**EXERCISE GOAL:** Identify each line below containing the string "split" and copy it.

**DATA PROVIDED:**
++++
(** Without accounts the status is 0; behind a server that is down it is 1. *)
Lemma run_main_status_witness :
  Main.run_main 0 Examples.down_worlds 4 None None [] = Some 0
  /\ Main.run_main 0 Examples.down_worlds 4 None None ["sid-1"; "sid-2"] = Some 1
  /\ (1 = 0 \/ 1 = 1).
Proof.
  split; [reflexivity|]. split; [reflexivity|].
  exact (proj1 (run_main_status 0 Examples.down_worlds 4 None ["sid-1"; "sid-2"] 1
                  ltac:(vm_compute; reflexivity))).
Defined.

(** X15. A notifier that fails costs the digest. When a notification is due
    and [notify.push_message] raises, the exception leaves [main] before the
    digest is saved and before [sys.exit]: the digest file is left as it was,
    although accounts may have succeeded, and the program ends with status 1.
    The next run therefore finds the old digest and notifies again. *)
Theorem main_notifier_failure :
  forall (fuel : nat) (worlds : nat -> CheckIn.World) (tier : Z) (msg : string)
         (file : Main.digest_file) (sids : list string) (r : Main.run),
    Main.main fuel worlds tier (Some msg) file sids = Some r ->
    sids <> [] ->
    Spec.due file (Main.current_hash r) = true ->
    Main.ended r = Main.Escaped msg
    /\ Main.pushed r = None
    /\ Main.saved r = None
    /\ Main.stored r = file
    /\ Main.run_main fuel worlds tier (Some msg) file sids = Some 1
    /\ Spec.due (Main.stored r) (Main.current_hash r) = true.
Proof.
  intros fuel worlds tier msg file sids r H Hne Hdue.
  destruct (main_gate _ _ _ _ _ _ _ H Hne)
    as [[msg' [_ [E [He [Hp [Hs Hst]]]]]]|[[C|C] _]]; try congruence.
  injection E as <-.
  split; [exact He|]. split; [exact Hp|]. split; [exact Hs|]. split; [exact Hst|].
  split; [unfold Main.run_main; rewrite H, He; reflexivity|].
  rewrite Hst. exact Hdue.
Qed.

(** Three accounts, two successes, and a notifier that is down. *)
Lemma main_notifier_failure_witness :
  exists r : Main.run,
    Main.main 8 Examples.three_worlds 4 (Some "smtp down") None
      ["sid-1"; "sid-2"; "sid-3"] = Some r
    /\ Main.success_count (Main.final r) = 2
    /\ Main.stored r = None
    /\ Main.run_main 8 Examples.three_worlds 4 (Some "smtp down") None
         ["sid-1"; "sid-2"; "sid-3"] = Some 1.
Proof.
  eexists. split; [vm_compute; reflexivity|]. split; [reflexivity|].
  match goal with
  | |- Main.stored ?r = None /\ _ =>
      destruct (main_notifier_failure 8 Examples.three_worlds 4 "smtp down" None
                  ["sid-1"; "sid-2"; "sid-3"] r
                  ltac:(vm_compute; reflexivity) ltac:(discriminate)
                  ltac:(reflexivity))
        as [_ [_ [_ [A [B _]]]]]
  end.
  split; [exact A|exact B].
Defined.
++++
**FINISHED EXERCISE:**
  split; [reflexivity|]. split; [reflexivity|].
  split; [exact He|]. split; [exact Hp|]. split; [exact Hs|]. split; [exact Hst|].
  split; [unfold Main.run_main; rewrite H, He; reflexivity|].
  eexists. split; [vm_compute; reflexivity|]. split; [reflexivity|].
  split; [exact A|exact B].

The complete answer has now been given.